- [WHAT TO PRODUCE]
A line below contains "(key : string)", and a later one contains "A := inr x.". Repeat both, with every line between them, exactly.

Saved entries
───

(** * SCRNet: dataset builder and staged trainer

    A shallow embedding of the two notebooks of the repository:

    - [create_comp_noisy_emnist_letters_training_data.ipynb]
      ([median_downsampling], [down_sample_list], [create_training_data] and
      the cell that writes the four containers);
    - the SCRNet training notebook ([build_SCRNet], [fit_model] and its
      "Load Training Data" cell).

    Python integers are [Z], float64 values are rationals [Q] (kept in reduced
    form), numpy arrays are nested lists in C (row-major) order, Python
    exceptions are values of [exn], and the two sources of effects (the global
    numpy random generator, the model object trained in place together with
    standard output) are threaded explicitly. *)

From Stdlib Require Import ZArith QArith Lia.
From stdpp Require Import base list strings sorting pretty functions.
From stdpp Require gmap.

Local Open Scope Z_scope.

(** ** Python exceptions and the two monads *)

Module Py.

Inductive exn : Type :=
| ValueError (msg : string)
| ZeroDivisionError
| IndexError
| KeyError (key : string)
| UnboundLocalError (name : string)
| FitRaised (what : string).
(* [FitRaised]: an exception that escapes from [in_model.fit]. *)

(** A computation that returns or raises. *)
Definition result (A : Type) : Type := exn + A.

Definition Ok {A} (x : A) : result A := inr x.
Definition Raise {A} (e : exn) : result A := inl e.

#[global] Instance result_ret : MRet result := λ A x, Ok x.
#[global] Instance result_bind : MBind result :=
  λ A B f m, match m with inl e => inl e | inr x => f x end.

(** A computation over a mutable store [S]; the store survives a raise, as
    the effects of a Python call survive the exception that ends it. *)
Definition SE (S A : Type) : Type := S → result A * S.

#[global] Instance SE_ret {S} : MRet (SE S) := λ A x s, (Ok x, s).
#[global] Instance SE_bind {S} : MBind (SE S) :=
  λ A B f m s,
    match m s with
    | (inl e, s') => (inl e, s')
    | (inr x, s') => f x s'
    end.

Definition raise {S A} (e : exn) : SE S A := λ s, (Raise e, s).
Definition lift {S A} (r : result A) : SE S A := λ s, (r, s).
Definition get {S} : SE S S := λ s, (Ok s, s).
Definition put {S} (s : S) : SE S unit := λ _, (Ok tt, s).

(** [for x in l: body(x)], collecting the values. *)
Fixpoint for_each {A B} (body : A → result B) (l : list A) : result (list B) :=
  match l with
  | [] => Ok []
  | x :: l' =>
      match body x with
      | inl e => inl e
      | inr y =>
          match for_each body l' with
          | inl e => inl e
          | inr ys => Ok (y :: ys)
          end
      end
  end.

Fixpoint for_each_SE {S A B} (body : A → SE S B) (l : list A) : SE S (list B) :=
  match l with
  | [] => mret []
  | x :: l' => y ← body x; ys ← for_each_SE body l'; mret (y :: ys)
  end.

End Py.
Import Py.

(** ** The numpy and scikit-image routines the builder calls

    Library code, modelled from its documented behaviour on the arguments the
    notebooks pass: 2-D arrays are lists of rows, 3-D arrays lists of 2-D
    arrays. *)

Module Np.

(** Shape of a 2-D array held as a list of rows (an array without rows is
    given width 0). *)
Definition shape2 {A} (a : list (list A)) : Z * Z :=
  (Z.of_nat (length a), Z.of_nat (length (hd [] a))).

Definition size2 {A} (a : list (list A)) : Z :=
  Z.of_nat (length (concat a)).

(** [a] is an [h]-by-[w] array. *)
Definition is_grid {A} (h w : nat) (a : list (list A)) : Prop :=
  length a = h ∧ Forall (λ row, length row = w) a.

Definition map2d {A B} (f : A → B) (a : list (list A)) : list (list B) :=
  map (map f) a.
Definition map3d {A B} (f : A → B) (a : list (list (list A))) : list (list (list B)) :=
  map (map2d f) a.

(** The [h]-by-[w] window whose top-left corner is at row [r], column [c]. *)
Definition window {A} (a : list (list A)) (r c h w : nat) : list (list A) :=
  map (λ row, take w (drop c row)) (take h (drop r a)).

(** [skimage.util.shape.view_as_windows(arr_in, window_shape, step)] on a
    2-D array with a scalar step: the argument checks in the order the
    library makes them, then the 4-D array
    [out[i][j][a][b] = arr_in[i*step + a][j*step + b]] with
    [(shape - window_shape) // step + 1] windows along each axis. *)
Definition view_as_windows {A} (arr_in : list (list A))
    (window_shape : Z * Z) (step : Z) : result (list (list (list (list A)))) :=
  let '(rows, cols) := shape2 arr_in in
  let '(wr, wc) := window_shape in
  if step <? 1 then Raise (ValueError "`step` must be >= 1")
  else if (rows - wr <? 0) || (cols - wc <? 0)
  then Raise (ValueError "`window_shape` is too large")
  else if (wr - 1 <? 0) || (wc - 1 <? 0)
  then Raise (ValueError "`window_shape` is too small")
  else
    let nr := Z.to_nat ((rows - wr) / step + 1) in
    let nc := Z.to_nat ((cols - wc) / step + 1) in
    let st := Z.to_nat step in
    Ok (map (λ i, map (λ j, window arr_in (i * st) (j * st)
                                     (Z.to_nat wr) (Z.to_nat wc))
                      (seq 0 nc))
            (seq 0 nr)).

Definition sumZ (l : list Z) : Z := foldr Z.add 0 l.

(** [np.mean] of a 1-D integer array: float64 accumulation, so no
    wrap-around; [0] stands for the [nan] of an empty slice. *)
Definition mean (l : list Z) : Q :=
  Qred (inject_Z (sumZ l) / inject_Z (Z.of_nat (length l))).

───

- [RESPONSE TO THE TASK]
| KeyError (key : string)
| UnboundLocalError (name : string)
| FitRaised (what : string).
(* [FitRaised]: an exception that escapes from [in_model.fit]. *)

(** A computation that returns or raises. *)
Definition result (A : Type) : Type := exn + A.

Definition Ok {A} (x : A) : result A := inr x.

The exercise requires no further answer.